Task to complete: Within the records below, find each line that holds the string "BundleStatusEnum", then copy it.

Data to process:

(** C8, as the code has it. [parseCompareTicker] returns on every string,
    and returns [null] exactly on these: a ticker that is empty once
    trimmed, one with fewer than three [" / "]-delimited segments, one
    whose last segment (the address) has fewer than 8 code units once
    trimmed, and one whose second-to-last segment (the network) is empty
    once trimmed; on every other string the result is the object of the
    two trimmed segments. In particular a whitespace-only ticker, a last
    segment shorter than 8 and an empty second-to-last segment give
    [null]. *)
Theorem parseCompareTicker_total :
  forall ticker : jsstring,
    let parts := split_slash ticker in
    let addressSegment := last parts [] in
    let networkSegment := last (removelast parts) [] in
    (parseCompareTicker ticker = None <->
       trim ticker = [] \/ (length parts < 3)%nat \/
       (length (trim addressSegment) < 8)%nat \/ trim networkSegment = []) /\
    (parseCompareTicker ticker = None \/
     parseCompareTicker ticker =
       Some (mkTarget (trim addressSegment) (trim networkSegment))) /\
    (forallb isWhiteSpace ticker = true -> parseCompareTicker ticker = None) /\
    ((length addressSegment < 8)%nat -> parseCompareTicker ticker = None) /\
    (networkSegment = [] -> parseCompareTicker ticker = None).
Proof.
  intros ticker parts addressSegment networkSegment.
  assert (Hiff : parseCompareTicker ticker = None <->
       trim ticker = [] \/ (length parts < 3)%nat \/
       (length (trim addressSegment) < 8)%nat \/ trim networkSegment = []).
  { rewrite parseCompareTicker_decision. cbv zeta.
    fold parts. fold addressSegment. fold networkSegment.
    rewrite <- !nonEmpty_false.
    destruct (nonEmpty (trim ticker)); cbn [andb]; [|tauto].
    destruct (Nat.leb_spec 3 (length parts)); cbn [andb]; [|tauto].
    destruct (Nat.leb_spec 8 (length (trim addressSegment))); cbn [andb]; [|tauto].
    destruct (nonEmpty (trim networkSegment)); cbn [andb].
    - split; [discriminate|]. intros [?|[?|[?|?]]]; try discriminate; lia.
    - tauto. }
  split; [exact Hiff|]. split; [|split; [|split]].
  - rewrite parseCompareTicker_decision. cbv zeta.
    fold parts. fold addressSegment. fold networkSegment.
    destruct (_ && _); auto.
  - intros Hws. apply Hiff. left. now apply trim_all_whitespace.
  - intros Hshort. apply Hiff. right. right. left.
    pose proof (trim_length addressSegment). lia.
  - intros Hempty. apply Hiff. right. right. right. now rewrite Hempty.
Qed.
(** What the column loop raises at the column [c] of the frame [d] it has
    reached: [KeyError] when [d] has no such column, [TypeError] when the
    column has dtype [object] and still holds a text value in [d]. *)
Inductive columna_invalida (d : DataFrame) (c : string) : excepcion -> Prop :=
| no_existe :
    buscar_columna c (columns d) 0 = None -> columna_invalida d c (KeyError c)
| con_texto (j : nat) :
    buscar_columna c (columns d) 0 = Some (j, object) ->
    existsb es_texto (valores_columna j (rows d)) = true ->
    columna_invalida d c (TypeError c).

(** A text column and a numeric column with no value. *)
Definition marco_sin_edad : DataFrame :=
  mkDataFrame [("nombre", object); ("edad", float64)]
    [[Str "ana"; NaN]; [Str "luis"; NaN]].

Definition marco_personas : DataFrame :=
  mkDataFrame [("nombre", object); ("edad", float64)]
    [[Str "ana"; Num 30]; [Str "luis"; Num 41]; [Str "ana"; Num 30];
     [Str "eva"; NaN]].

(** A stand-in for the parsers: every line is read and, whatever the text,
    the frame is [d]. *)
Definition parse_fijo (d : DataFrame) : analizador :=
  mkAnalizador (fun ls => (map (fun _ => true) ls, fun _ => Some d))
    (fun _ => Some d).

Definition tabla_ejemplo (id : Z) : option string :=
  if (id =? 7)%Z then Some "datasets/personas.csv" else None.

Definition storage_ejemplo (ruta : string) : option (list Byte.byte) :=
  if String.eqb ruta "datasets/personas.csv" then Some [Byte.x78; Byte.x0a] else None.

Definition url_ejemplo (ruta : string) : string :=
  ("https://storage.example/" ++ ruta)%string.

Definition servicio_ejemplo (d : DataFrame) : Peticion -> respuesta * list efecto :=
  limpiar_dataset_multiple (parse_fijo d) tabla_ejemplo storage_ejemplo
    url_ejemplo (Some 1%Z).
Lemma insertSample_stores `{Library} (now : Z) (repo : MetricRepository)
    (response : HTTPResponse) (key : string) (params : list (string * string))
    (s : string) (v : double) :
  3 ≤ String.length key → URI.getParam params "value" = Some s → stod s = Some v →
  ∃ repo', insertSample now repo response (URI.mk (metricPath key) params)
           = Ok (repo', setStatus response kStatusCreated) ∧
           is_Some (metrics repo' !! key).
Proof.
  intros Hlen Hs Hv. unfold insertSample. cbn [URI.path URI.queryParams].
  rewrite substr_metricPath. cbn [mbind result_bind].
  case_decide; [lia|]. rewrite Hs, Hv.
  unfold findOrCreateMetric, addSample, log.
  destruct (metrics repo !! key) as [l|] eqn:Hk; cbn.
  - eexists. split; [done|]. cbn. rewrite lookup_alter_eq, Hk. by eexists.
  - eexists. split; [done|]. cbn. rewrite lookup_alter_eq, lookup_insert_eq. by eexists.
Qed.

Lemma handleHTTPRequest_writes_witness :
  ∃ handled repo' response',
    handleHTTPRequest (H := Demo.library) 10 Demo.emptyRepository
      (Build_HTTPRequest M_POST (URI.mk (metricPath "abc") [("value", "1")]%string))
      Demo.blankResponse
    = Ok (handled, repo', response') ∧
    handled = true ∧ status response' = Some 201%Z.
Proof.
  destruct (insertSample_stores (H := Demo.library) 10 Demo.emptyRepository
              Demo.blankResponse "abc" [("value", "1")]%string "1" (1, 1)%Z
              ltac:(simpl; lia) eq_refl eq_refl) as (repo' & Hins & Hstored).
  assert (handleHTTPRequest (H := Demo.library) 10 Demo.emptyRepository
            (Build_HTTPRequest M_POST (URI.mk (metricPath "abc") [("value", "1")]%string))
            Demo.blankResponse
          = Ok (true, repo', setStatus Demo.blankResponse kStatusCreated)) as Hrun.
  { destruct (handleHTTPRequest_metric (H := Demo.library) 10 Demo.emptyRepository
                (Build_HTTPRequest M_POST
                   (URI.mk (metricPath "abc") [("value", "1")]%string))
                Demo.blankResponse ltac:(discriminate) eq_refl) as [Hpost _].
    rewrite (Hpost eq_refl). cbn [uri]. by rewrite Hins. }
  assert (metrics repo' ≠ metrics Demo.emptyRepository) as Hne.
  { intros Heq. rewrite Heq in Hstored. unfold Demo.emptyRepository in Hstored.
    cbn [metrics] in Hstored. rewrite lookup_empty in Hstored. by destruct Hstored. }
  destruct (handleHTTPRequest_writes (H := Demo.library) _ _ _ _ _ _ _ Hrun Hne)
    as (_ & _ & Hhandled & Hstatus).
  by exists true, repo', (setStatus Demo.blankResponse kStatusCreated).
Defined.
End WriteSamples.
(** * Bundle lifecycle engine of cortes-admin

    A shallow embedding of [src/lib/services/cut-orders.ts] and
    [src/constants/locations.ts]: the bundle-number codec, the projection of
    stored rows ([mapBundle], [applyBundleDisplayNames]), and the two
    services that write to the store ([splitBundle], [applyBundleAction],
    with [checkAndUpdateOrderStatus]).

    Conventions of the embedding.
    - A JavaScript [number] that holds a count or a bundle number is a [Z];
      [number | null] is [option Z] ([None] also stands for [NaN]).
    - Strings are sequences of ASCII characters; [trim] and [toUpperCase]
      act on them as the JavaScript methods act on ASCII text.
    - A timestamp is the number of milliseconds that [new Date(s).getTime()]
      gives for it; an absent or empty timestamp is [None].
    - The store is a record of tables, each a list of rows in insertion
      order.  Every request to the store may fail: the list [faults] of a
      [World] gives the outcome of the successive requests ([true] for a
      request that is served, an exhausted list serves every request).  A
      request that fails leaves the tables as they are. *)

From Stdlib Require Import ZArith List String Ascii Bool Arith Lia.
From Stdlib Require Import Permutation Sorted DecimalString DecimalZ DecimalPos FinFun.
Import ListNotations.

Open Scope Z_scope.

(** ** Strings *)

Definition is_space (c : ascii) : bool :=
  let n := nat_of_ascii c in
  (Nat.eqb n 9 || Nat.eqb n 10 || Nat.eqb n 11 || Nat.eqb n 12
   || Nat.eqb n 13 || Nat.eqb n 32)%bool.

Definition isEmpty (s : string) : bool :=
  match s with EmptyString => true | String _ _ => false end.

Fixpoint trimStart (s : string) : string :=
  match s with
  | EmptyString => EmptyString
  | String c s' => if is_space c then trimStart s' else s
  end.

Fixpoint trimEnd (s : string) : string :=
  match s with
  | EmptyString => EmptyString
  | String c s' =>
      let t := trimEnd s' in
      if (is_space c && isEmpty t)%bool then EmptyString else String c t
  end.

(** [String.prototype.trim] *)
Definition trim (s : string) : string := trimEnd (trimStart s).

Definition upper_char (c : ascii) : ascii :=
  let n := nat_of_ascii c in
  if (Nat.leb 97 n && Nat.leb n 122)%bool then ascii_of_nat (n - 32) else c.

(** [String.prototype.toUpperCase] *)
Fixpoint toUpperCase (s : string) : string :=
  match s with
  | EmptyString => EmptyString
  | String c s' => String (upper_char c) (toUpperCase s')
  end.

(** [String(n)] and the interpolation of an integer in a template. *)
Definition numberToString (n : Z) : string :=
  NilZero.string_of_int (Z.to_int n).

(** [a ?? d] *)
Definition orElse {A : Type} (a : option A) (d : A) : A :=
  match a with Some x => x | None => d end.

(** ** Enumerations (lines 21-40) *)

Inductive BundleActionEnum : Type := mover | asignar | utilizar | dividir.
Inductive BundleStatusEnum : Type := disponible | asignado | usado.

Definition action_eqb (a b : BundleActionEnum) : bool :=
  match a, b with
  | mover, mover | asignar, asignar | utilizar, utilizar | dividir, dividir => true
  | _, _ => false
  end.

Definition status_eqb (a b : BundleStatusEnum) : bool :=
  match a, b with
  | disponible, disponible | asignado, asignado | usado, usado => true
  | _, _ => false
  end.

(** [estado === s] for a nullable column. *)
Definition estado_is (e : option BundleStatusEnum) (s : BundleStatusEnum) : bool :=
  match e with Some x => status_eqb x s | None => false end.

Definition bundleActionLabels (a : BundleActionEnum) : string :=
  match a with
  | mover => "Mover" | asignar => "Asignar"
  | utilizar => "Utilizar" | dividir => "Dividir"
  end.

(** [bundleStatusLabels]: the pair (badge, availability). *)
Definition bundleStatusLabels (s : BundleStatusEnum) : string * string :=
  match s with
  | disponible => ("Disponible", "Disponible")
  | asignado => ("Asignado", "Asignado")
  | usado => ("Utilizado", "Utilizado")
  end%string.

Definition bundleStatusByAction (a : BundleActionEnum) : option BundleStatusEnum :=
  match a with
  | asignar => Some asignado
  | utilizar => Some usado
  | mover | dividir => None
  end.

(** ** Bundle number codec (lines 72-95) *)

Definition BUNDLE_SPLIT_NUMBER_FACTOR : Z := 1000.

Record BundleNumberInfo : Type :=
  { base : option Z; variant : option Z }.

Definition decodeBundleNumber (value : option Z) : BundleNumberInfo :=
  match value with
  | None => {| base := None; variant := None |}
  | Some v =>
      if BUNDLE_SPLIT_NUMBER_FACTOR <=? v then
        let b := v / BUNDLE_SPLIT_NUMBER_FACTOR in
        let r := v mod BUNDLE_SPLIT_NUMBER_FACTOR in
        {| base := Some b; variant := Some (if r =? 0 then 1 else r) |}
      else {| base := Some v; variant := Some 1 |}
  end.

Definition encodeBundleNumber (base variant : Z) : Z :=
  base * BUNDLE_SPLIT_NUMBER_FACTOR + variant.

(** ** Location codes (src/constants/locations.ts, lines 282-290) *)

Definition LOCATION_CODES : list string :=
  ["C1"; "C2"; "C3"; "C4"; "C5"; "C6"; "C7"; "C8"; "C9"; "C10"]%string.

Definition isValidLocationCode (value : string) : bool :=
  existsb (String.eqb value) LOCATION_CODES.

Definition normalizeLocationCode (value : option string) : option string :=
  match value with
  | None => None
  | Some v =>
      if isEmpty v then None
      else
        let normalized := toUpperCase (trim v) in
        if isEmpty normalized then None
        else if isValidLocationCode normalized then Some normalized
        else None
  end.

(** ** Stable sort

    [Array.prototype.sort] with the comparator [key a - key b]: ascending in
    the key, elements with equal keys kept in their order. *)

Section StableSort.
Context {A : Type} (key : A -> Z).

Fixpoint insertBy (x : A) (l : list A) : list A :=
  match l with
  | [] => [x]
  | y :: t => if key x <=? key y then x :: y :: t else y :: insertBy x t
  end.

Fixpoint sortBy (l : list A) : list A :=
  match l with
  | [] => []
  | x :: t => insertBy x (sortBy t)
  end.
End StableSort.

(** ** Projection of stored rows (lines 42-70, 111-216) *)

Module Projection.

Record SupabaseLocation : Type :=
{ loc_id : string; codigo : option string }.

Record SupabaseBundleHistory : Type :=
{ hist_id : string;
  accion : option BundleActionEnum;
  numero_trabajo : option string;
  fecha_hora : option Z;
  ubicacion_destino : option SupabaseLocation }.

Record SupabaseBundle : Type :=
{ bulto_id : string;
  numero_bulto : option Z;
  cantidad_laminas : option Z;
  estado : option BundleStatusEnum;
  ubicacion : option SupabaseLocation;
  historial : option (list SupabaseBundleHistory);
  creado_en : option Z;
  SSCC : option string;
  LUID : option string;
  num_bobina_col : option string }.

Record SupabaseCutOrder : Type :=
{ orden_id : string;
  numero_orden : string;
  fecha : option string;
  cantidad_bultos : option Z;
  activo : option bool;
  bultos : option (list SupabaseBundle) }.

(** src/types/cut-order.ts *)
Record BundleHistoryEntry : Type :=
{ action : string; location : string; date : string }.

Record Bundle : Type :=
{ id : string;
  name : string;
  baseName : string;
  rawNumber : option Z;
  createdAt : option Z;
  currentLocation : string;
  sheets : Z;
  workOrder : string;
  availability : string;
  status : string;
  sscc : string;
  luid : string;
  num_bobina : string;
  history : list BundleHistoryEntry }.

Result below:
Inductive BundleStatusEnum : Type := disponible | asignado | usado.
Definition status_eqb (a b : BundleStatusEnum) : bool :=
Definition estado_is (e : option BundleStatusEnum) (s : BundleStatusEnum) : bool :=
Definition bundleStatusLabels (s : BundleStatusEnum) : string * string :=
Definition bundleStatusByAction (a : BundleActionEnum) : option BundleStatusEnum :=
  estado : option BundleStatusEnum;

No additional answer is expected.